Вошедшая Mepтенс невольно наблюдает эту сцену. Хочет возмущенно уйти, но они
замечают ее.
Mepтенс. Ах, Регина, быстро же вы утешились; я хотела уйти, ни слова не говоря. В этом доме царит непонятная мне атмосфера.
Регина и Томас несколько принужденно смеются.

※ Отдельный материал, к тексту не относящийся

(** [detach] removes [node] from the set of every node it visits and leaves
    the other sets alone. *)
Lemma detach_spec graph node others graph' :
  detach graph node others = Ok graph' →
  length graph' = length graph ∧
  ∀ x, nbrs graph' x =
    if decide (x ∈ others) then TBitSet.remove (nbrs graph x) node
    else nbrs graph x.
Proof.
  unfold detach. intros Hd.
  set (P := λ (pre : list NodeId) g, length g = length graph ∧ ∀ x, nbrs g x =
    if decide (x ∈ pre) then TBitSet.remove (nbrs graph x) node
    else nbrs graph x).
  revert Hd. apply (foldM_ind _ P); unfold P; clear P.
  { split; [done|]. intros x. by rewrite decide_False by set_solver. }
  intros pre a g g' _ [Hlen Hn] Hu. split.
  { by rewrite (TVec.update_length _ _ _ _ Hu). }
  intros x. rewrite (nbrs_update _ _ _ _ x Hu), !Hn.
  repeat case_decide; simplify_eq; set_solver.
Qed.

Lemma detach_total graph node others :
  (∀ b, b ∈ others → TVec.in_bounds graph b) →
  ∃ graph', detach graph node others = Ok graph'.
Proof.
  intros Hin.
  destruct (foldM_total
    (λ g other, TVec.update g other (λ s, TBitSet.remove s node))
    (λ g, length g = length graph) others graph) as (g' & Hg' & _); [done| |eauto].
  intros a g Ha Hlen.
  destruct (TVec.update_in_bounds g a (λ s, TBitSet.remove s node))
    as (s & _ & Hu).
  { unfold TVec.in_bounds. rewrite Hlen. by apply Hin. }
  eexists. split; [done|]. by rewrite (TVec.update_length _ _ _ _ Hu).
Qed.

Lemma detach_in_bounds graph node others graph' b :
  detach graph node others = Ok graph' → b ∈ others → TVec.in_bounds graph b.
Proof.
  intros Hd Hb. apply list_elem_of_split in Hb as (pre & post & ->).
  unfold detach in Hd. rewrite foldM_app in Hd.
  apply bind_Ok in Hd as (g1 & Hpre & Hpost). simpl in Hpost.
  apply bind_Ok in Hpost as (g2 & (s & Hs & _)%TVec.update_Ok & _).
  apply detach_spec in Hpre as [Hlen _].
  unfold TVec.in_bounds. rewrite <-Hlen. by eapply lookup_lt_Some.
Qed.

(** The state after an elimination. *)
Lemma eliminate_spec st node st' :
  eliminate st node = Ok st' →
  st_k st' = st_k st ∧ st_stack st' = node :: st_stack st ∧
  st_alive st' = st_alive st ∖ {[node]} ∧
  length (st_graph st') = length (st_graph st) ∧
  ∀ x, nbrs (st_graph st') x =
    if decide (x ∈ st_alive st ∧ x ≠ node)
    then nbrs (st_graph st) x ∖ {[node]} else nbrs (st_graph st) x.
Proof.
  unfold eliminate. intros He. simplify_result.
  match goal with H : detach _ _ _ = _ |- _ =>
    apply detach_spec in H as [Hlen Hn] end.
  split_and!; try done. intros y. rewrite Hn.
  apply decide_ext. rewrite TBitSet.elem_of_iter. set_solver.
Qed.

Lemma eliminate_total st node :
  (∀ b, b ∈ st_alive st → TVec.in_bounds (st_graph st) b) →
  ∃ st', eliminate st node = Ok st'.
Proof.
  intros Hin. unfold eliminate.
  destruct (detach_total (st_graph st) node
    (TBitSet.iter (TBitSet.remove (st_alive st) node))) as [g' ->]; [|by eexists].
  intros b ?%TBitSet.elem_of_iter. apply Hin. set_solver.
Qed.

End eliminate.

(** ** The loop invariant is kept *)

Section invariant.
Context (orig : list (gset NodeId)).
Implicit Types (st : elim_state) (a b node : NodeId).

Lemma elim_init_inv : bounded (MkGraph orig) → elim_inv orig (elim_init orig).
Proof.
  intros Hb. split; simpl.
  - done.
  - intros a. set_solver.
  - intros a _. set_solver.
  - constructor.
  - intros a _. apply set_eq. intros b. specialize (Hb a b).
    unfold adj, node_of in Hb. simpl in Hb. set_solver.
  - intros later a earlier Hnil. by destruct later.
  - intros a Ha. set_solver.
  - lia.
Qed.

Lemma inv_alive_in_bounds st a :
  elim_inv orig st → a ∈ st_alive st → TVec.in_bounds (st_graph st) a.
Proof.
  intros Hinv Ha. unfold TVec.in_bounds. rewrite (inv_length _ _ Hinv).
  apply (inv_cover _ _ Hinv). by left.
Qed.

(** The working table never records more neighbours than the original. *)
Lemma inv_nbrs_subseteq st a :
  elim_inv orig st → nbrs (st_graph st) a ⊆ nbrs orig a.
Proof.
  intros Hinv. destruct (decide (a ∈ st_alive st)) as [Ha|Ha].
  { rewrite (inv_alive_nbrs _ _ Hinv) by done. set_solver. }
  destruct (decide (a ∈ st_stack st)) as [(l & e & Hs)%list_elem_of_split|Hs].
  { rewrite (inv_stack_nbrs _ _ Hinv _ _ _ Hs). set_solver. }
  rewrite nbrs_out; [set_solver|]. unfold TVec.in_bounds.
  rewrite (inv_length _ _ Hinv). rewrite (inv_cover _ _ Hinv a). tauto.
Qed.

Lemma inv_connected_le st a :
  elim_inv orig st → TVec.in_bounds orig a →
  (connected (st_graph st) a ≤ max_degree (MkGraph orig))%N.
Proof.
  intros Hinv Ha. etrans; [|by apply (degree_le_max (MkGraph orig) a)].
  by apply TBitSet.element_count_mono, inv_nbrs_subseteq.
Qed.

(** Raising the threshold keeps the invariant. *)
Lemma inv_raise st k' :
  elim_inv orig st → (st_k st ≤ k' ≤ max_degree (MkGraph orig) + 1)%N →
  elim_inv orig {| st_k := k'; st_stack := st_stack st;
                   st_graph := st_graph st; st_alive := st_alive st |}.
Proof.
  intros [] Hk. split; simpl; try done; [|lia].
  intros a Ha. specialize (inv_stack_degree0 a Ha). lia.
Qed.

End invariant.

Section preservation.
Context (orig : list (gset NodeId)).
Implicit Types (st : elim_state) (a b node : NodeId).

(** What an elimination does to the neighbours, case by case. *)
Lemma eliminate_nbrs_alive st node st' a :
  eliminate st node = Ok st' → a ∈ st_alive st' →
  nbrs (st_graph st') a = nbrs (st_graph st) a ∖ {[node]}.
Proof.
  intros (_ & _ & Hal & _ & Hn)%eliminate_spec Ha. rewrite Hn.
  rewrite Hal in Ha. rewrite decide_True; set_solver.
Qed.

Lemma eliminate_nbrs_other st node st' a :
  eliminate st node = Ok st' → a ∉ st_alive st' →
  nbrs (st_graph st') a = nbrs (st_graph st) a.
Proof.
  intros (_ & _ & Hal & _ & Hn)%eliminate_spec Ha. rewrite Hn.
  rewrite Hal in Ha. rewrite decide_False; set_solver.
Qed.

Lemma eliminate_stack_nbrs st node st' later a earlier :
  elim_inv orig st → node ∈ st_alive st → eliminate st node = Ok st' →
  st_stack st' = later ++ a :: earlier →
  nbrs (st_graph st') a =
    nbrs orig a ∩ ({[a]} ∪ list_to_set later ∪ st_alive st').
Proof.
  intros Hinv Hnode He Hsplit.
  pose proof He as (_ & Hst & Hal & _)%eliminate_spec.
  assert (a ∉ st_alive st') as Ha.
  { rewrite Hal. rewrite Hst in Hsplit.
    destruct later as [|x later]; injection Hsplit as -> Hs; [set_solver|].
    intros [Ha%(inv_disjoint _ _ Hinv) _]%elem_of_difference.
    apply Ha. rewrite Hs. set_solver. }
  rewrite (eliminate_nbrs_other _ _ _ _ He Ha), Hal.
  rewrite Hst in Hsplit.
  destruct later as [|x later]; injection Hsplit as -> Hs.
  - rewrite (inv_alive_nbrs _ _ Hinv) by done.
    apply set_eq. intros b. destruct (decide (b = a)); set_solver.
  - rewrite (inv_stack_nbrs _ _ Hinv _ _ _ Hs).
    apply set_eq. intros b. destruct (decide (b = x)); set_solver.
Qed.

(** Eliminating an alive node with fewer than [k] neighbours keeps the
    invariant. *)
Lemma eliminate_inv st node st' :
  elim_inv orig st → node ∈ st_alive st →
  (connected (st_graph st) node < st_k st)%N →
  eliminate st node = Ok st' → elim_inv orig st'.
Proof.
  intros Hinv Hnode Hdeg He.
  pose proof He as (Hk & Hst & Hal & Hlen & _)%eliminate_spec.
  pose proof (inv_disjoint _ _ Hinv) as Hdis.
  split.
  - by rewrite Hlen, (inv_length _ _ Hinv).
  - intros a. rewrite (inv_cover _ _ Hinv), Hst, Hal.
    destruct (decide (a = node)); set_solver.
  - intros a. rewrite Hst, Hal. set_solver.
  - rewrite Hst. apply NoDup_cons. split; [by apply Hdis|apply Hinv].
  - intros a Ha. rewrite (eliminate_nbrs_alive _ _ _ _ He Ha).
    rewrite Hal in Ha |- *.
    rewrite (inv_alive_nbrs _ _ Hinv) by set_solver. set_solver.
  - intros later a earlier. by apply (eliminate_stack_nbrs st node).
  - intros a. rewrite Hst, Hk. unfold connected. intros Ha.
    rewrite (eliminate_nbrs_other _ _ _ a He).
    + apply elem_of_cons in Ha as [->|Ha]; [done|].
      by apply (inv_stack_degree _ _ Hinv).
    + rewrite Hal. apply elem_of_cons in Ha as [->|Ha]; [set_solver|].
      by intros [?%Hdis _]%elem_of_difference.
  - rewrite Hk. apply Hinv.
Qed.

End preservation.

(** ** One round *)

Section round.
Context (orig : list (gset NodeId)).
Implicit Types (st : elim_state) (a b node : NodeId).

Lemma round_Found st node st' :
  scan (st_graph st) (st_k st) usize_max (TBitSet.iter (st_alive st))
    = Ok (Found node) →
  round st = Ok st' → eliminate st node = Ok st'.
Proof. unfold round. by intros ->. Qed.

Lemma round_Minimum st m st' :
  scan (st_graph st) (st_k st) usize_max (TBitSet.iter (st_alive st))
    = Ok (Minimum m) →
  round st = Ok st' →
  st' = {| st_k := m; st_stack := st_stack st; st_graph := st_graph st;
           st_alive := st_alive st |}.
Proof. unfold round. intros ->. simpl. congruence. Qed.

(** The threshold a completed scan returns lies between the old threshold
    and the largest degree plus one. *)
Lemma scan_Minimum_bounds st m :
  elim_inv orig st → st_alive st ≠ ∅ →
  scan (st_graph st) (st_k st) usize_max (TBitSet.iter (st_alive st))
    = Ok (Minimum m) →
  (st_k st < m ≤ max_degree (MkGraph orig) + 1)%N.
Proof.
  intros Hinv Hne (Hall & _ & Hmin)%scan_Minimum.
  apply set_choose_L in Hne as [b0 Hb0].
  assert (∀ b, b ∈ st_alive st →
    (st_k st ≤ connected (st_graph st) b ≤ max_degree (MkGraph orig))%N
    ∧ (m ≤ connected (st_graph st) b + 1 ≤ usize_max)%N) as Hall'.
  { intros b Hb. destruct (Hall b) as (_ & ? & ?); [by apply TBitSet.elem_of_iter|].
    enough (connected (st_graph st) b ≤ max_degree (MkGraph orig))%N by lia.
    apply inv_connected_le; [done|]. apply (inv_cover _ _ Hinv). by left. }
  destruct (Hall' b0 Hb0) as [? ?].
  destruct Hmin as [->|(b & Hb%TBitSet.elem_of_iter & ->)]; [lia|].
  destruct (Hall' b Hb). lia.
Qed.

Lemma round_inv st st' :
  elim_inv orig st → st_alive st ≠ ∅ → round st = Ok st' → elim_inv orig st'.
Proof.
  intros Hinv Hne Hr. pose proof Hr as (r & Hscan & _)%bind_Ok.
  destruct r as [node|m].
  - apply (round_Found _ _ _ Hscan) in Hr.
    apply scan_Found in Hscan as (pre & post & Hit & Hdeg & _).
    apply (eliminate_inv orig st node); [done| |done..].
    apply TBitSet.elem_of_iter. rewrite Hit. set_solver.
  - rewrite (round_Minimum _ _ _ Hscan Hr). apply inv_raise; [done|].
    pose proof (scan_Minimum_bounds _ _ Hinv Hne Hscan). lia.
Qed.

(** On a table that passed the bounds check and is shorter than
    [usize::MAX], a round does not panic. *)
Lemma round_total st :
  bounded (MkGraph orig) → (TVec.len orig < usize_max)%N →
  elim_inv orig st → ∃ st', round st = Ok st'.
Proof.
  intros Hb Hlen Hinv. unfold round.
  destruct (scan_total (st_graph st) (st_k st) usize_max
    (TBitSet.iter (st_alive st))) as [r ->].
  { intros b Hb'%TBitSet.elem_of_iter. split; [by eapply inv_alive_in_bounds|].
    pose proof (max_degree_le_len (MkGraph orig) Hb) as Hmax. simpl in Hmax.
    enough (connected (st_graph st) b ≤ max_degree (MkGraph orig))%N by lia.
    apply inv_connected_le; [done|]. apply (inv_cover _ _ Hinv). by left. }
  destruct r as [node|m]; simpl; [|by eexists].
  apply eliminate_total. intros b. by apply (inv_alive_in_bounds orig).
Qed.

Томас. Поймите, то, что вы застали, вовсе не любовная сцена. Наоборот, антилюбовная. Так сказать, сцена отчаяния.
Мертенс. Я судить не берусь.
Томас. Отчего мы пришли в отчаяние, Регина?
Регина (пока что подыгрывая). Мы оттого пришли в отчаяние, что нам ничего больше не оставалось, кроме как снова вести себя по-детски, по-школярски. Мертенс! Послушайте, не бросайте меня одну! Нужно, чтобы кто-то поддерживал мою голову. Томас будет печально сидеть рядом со мной, умирающей, и объяснять, что я ему только мешаю. Потребует, чтобы я, как умирающая, помогла ему сформулировать, почему этот миг всего-навсего убогая телесная катастрофа, тогда как страх и печаль по обе стороны сияют таким волшебством.